In [None]:
from IPython.core.display import HTML
HTML("<style>.container { width:95% !important; }</style>")

# Lecture 5: scipy.optimize

# Optimization software
* When we want to optimize something, we do not of course need to start everything from scratch. It is good to know how algorithms work, but if the development of new algorithms is not the main point, then one can just use packages and libraries that have been premade. 
* First, we have a look at some of the available software and, then, we have a closer look at scipy.optimize



## Have you used any optimization software before?
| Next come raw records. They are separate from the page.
Definition set_computeds (f : list computed -> list computed) (s : state) : state :=
  mkState (signals s) (f (computeds s)) (effects s) (next_cb s) (_nextId s)
    (current s) (stack s) (pendingEffects s) (isScheduled s) (isFlushing s)
    (frames s) (log s).

Definition set_effects (f : list effect_obj -> list effect_obj) (s : state) : state :=
  mkState (signals s) (computeds s) (f (effects s)) (next_cb s) (_nextId s)
    (current s) (stack s) (pendingEffects s) (isScheduled s) (isFlushing s)
    (frames s) (log s).

Definition set_next_cb (n : nat) (s : state) : state :=
  mkState (signals s) (computeds s) (effects s) n (_nextId s)
    (current s) (stack s) (pendingEffects s) (isScheduled s) (isFlushing s)
    (frames s) (log s).

Definition set_nextId (n : nat) (s : state) : state :=
  mkState (signals s) (computeds s) (effects s) (next_cb s) n
    (current s) (stack s) (pendingEffects s) (isScheduled s) (isFlushing s)
    (frames s) (log s).

Definition set_tracker (c : option nat) (st : list (option nat)) (s : state) : state :=
  mkState (signals s) (computeds s) (effects s) (next_cb s) (_nextId s)
    c st (pendingEffects s) (isScheduled s) (isFlushing s)
    (frames s) (log s).

Definition set_scheduler (p : list nat) (sch fl : bool) (fr : nat) (s : state) : state :=
  mkState (signals s) (computeds s) (effects s) (next_cb s) (_nextId s)
    (current s) (stack s) p sch fl fr (log s).

Definition emit (ev : event) (s : state) : state :=
  mkState (signals s) (computeds s) (effects s) (next_cb s) (_nextId s)
    (current s) (stack s) (pendingEffects s) (isScheduled s) (isFlushing s)
    (frames s) (log s ++ [ev]).

(** [Set.prototype.add] on an insertion-ordered set *)
Definition set_add {A} `{EqDecision A} (x : A) (l : list A) : list A :=
  if bool_decide (x ∈ l) then l else l ++ [x].

(** [Set.prototype.delete] *)
Definition set_delete {A} `{EqDecision A} (x : A) (l : list A) : list A :=
  filter (fun y => y <> x) l.

Definition upd_signal (f : signal -> signal) (x : nat) (s : state) : state :=
  set_signals (alter f x) s.

Definition upd_computed (f : computed -> computed) (d : nat) (s : state) : state :=
  set_computeds (alter f d) s.

Definition upd_effect (f : effect_obj -> effect_obj) (e : nat) (s : state) : state :=
  set_effects (alter f e) s.

Definition sig_with_value (v : value) (g : signal) : signal :=
  mkSignal v (_subscribers g) (_id g).

Definition sig_with_subscribers (f : list callback -> list callback) (g : signal) : signal :=
  mkSignal (_value g) (f (_subscribers g)) (_id g).

Definition comp_with_base (f : signal -> signal) (c : computed) : computed :=
  mkComputed (f (base c)) (getter c) (effect c) (dirty c).

Definition comp_with_dirty (b : bool) (c : computed) : computed :=
  mkComputed (base c) (getter c) (effect c) b.

Definition comp_with_effect (e : option nat) (c : computed) : computed :=
  mkComputed (base c) (getter c) e (dirty c).

(** The [Signal] part of the object behind a cell handle. *)
Definition cell_signal (c : cell) (s : state) : option signal :=
  match c with
  | Plain x => signals s !! x
  | Derived d => base <$> computeds s !! d
  end.

Definition upd_cell (f : signal -> signal) (c : cell) (s : state) : state :=
  match c with
  | Plain x => upd_signal f x s
  | Derived d => upd_computed (comp_with_base f) d s
  end.

Definition cell_subscribers (c : cell) (s : state) : list callback :=
  match cell_signal c s with
  | Some g => _subscribers g
  | None => []
  end.

Definition eff_with_deps (f : list cell -> list cell) (o : effect_obj) : effect_obj :=
  mkEffect (fn o) (f (dependencies o)) (cleanups o) (active o) (scheduled o) (own_run o).

Definition eff_with_cleanups (f : list unsubscribe -> list unsubscribe) (o : effect_obj) : effect_obj :=
  mkEffect (fn o) (dependencies o) (f (cleanups o)) (active o) (scheduled o) (own_run o).

Definition eff_with_active (b : bool) (o : effect_obj) : effect_obj :=
  mkEffect (fn o) (dependencies o) (cleanups o) b (scheduled o) (own_run o).

Definition eff_with_scheduled (b : bool) (o : effect_obj) : effect_obj :=
  mkEffect (fn o) (dependencies o) (cleanups o) (active o) b (own_run o).

Definition eff_with_own_run (r : option nat) (o : effect_obj) : effect_obj :=
  mkEffect (fn o) (dependencies o) (cleanups o) (active o) (scheduled o) r.

(** ** BatchScheduler (batch-effect.js) *)

(** [requestAnimationFrame(() => this.flush())] *)
Definition requestAnimationFrame (s : state) : state :=
  set_scheduler (pendingEffects s) (isScheduled s) (isFlushing s) (S (frames s)) s.

(** [BatchScheduler.schedule(effect)] *)
Definition schedule (e : nat) (s : state) : state :=
  let s1 := set_scheduler (set_add e (pendingEffects s))
              (isScheduled s) (isFlushing s) (frames s) s in
  if negb (isScheduled s1) && negb (isFlushing s1) then
    requestAnimationFrame
      (set_scheduler (pendingEffects s1) true (isFlushing s1) (frames s1) s1)
  else s1.

(** ** Signal (signal.js) *)

(** [new Signal(initialValue)]: returns the handle of the new object. *)
Definition new_signal (v : value) (s : state) : nat * state :=
  (length (signals s),
   set_nextId (S (_nextId s))
     (set_signals (fun l => l ++ [mkSignal v [] (_nextId s)]) s)).

(** [signal.subscribe(callback)]; the result is [(c, cb)]. *)
Definition subscribe (c : cell) (cb : callback) (s : state) : state :=
  upd_cell (sig_with_subscribers (set_add cb)) c s.

(** Calling the function that [subscribe] returned. *)
Definition call_unsubscribe (u : unsubscribe) (s : state) : state :=
  upd_cell (sig_with_subscribers (set_delete u.2)) u.1 s.

(** The callback built in [Effect.track]:
    [() => { if (this.active && !this.scheduled) { this.scheduled = true;
    batchScheduler.schedule(this); } }]. It ignores its arguments and
    cannot throw. *)
Definition call_callback (cb : callback) (s : state) : state :=
  match effects s !! cb_owner cb with
  | Some o =>
      if active o && negb (scheduled o) then
        schedule (cb_owner cb) (upd_effect (eff_with_scheduled true) (cb_owner cb) s)
      else s
  | None => s
  end.

(** [signal._notify(newValue, oldValue)]: iterates over a snapshot of the
    subscriber set. *)
Definition _notify (c : cell) (newValue oldValue : value) (s : state) : state :=
  foldl (fun s cb => call_callback cb (emit (EvNotify c cb newValue oldValue) s))
        s (cell_subscribers c s).

(** ** Effect (effect.js) *)

(** [Effect.track(signal)] *)
Definition track (e : nat) (c : cell) (s : state) : state :=
  match effects s !! e with
  | Some o =>
      if bool_decide (c ∈ dependencies o) then s
      else
        let s1 := upd_effect (eff_with_deps (set_add c)) e s in
        let cb := mkCallback (next_cb s1) e in
        let s2 := subscribe c cb (set_next_cb (S (next_cb s1)) s1) in
        upd_effect (eff_with_cleanups (fun l => l ++ [(c, cb)])) e s2
  | None => s
  end.

(** [Effect.cleanup()] *)
Definition cleanup (e : nat) (s : state) : state :=
  match effects s !! e with
  | Some o =>
      upd_effect (eff_with_cleanups (fun _ => []))
        e (foldl (fun s u => call_unsubscribe u s) s (cleanups o))
  | None => s
  end.

(** [Effect.stop()] *)
Definition stop (e : nat) (s : state) : state :=
  match effects s !! e with
  | Some _ =>
      let s1 := emit (EvStop e) (upd_effect (eff_with_active false) e s) in
      let s2 := cleanup e s1 in
      upd_effect (eff_with_deps (fun _ => [])) e s2
  | None => s
  end.

(** The part of the value getters that registers the read with the
    running effect: [if (EffectTracker.current)
    EffectTracker.current.track(this)]. *)
Definition track_current (c : cell) (s : state) : state :=
  let s1 := emit (EvRead (current s) c) s in
  match current s1 with
  | Some e => track e c s1
  | None => s1
  end.

(** [get value()] of a plain signal *)
Definition signal_get (x : nat) (s : state) : option value * state :=
  match signals s !! x with
  | Some _ =>
      let s1 := track_current (Plain x) s in
      (_value <$> signals s1 !! x, s1)
  | None => (None, s)
  end.

(** [set value(newValue)] of a plain signal *)
Definition signal_set (x : nat) (newValue : value) (s : state) : state :=
  match signals s !! x with
  | Some g =>
      if strict_eq (_value g) newValue then s
      else
        let oldValue := _value g in
        _notify (Plain x) newValue oldValue (upd_signal (sig_with_value newValue) x s)
  | None => s
  end.

(** ** Running user code

    [exec readC writeC b s] runs the body [b]; the result is [None] when
    the body ends by an exception. Using a handle of no object is the
    TypeError of JavaScript. *)

(** [null] and [undefined], the values without properties: reading
    [v.message] throws a TypeError for them and for no other value. *)
Definition nullish (v : value) : bool :=
  match v with
  | VUndef | VNull => true
  | _ => false
  end.

Section Exec.
Context {D : Type}.
Variable readC : D -> state -> option value * state.
Variable writeC : D -> value -> state -> state.
(** Whether reading the computed signal [d] ends by an exception that
    is [null] or [undefined]. *)
Variable nullishC : D -> state -> bool.

Fixpoint exec (b : body D) (s : state) : option value * state :=
  match b with
  | Ret v => (Some v, s)
  | Throw _ => (None, s)
  | Get x k =>
      match signal_get x s with
      | (Some v, s1) => exec (k v) s1
      | (None, s1) => (None, s1)
      end
  | Put x v k =>
      match signals s !! x with
      | Some _ => exec k (signal_set x v s)
      | None => (None, s)
      end
  | Stop e k =>
      match effects s !! e with
      | Some _ => exec k (stop e s)
      | None => (None, s)
      end
  | GetC d k =>
      match readC d s with
      | (Some v, s1) => exec (k v) s1
      | (None, s1) => (None, s1)
      end
  | PutC d v k => exec k (writeC d v s)
  end.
Please share your experiences.

## Wolfram Alpha
* Free web version of Mathematica
* http://www.wolframalpha.com/
* Can perform either symbolic or numerical calculations
* Includes also some basic optimization

## Rosenbrock function
A non-convex function
$$
f(x) = (1-x_1)^2 +100(x_2-x_1^2)^2
$$
that has a global minimum in $x^*=(1,1)^T$ where $f(x^*)=0$. The minimum is located in a narrow, banana-shaped valley.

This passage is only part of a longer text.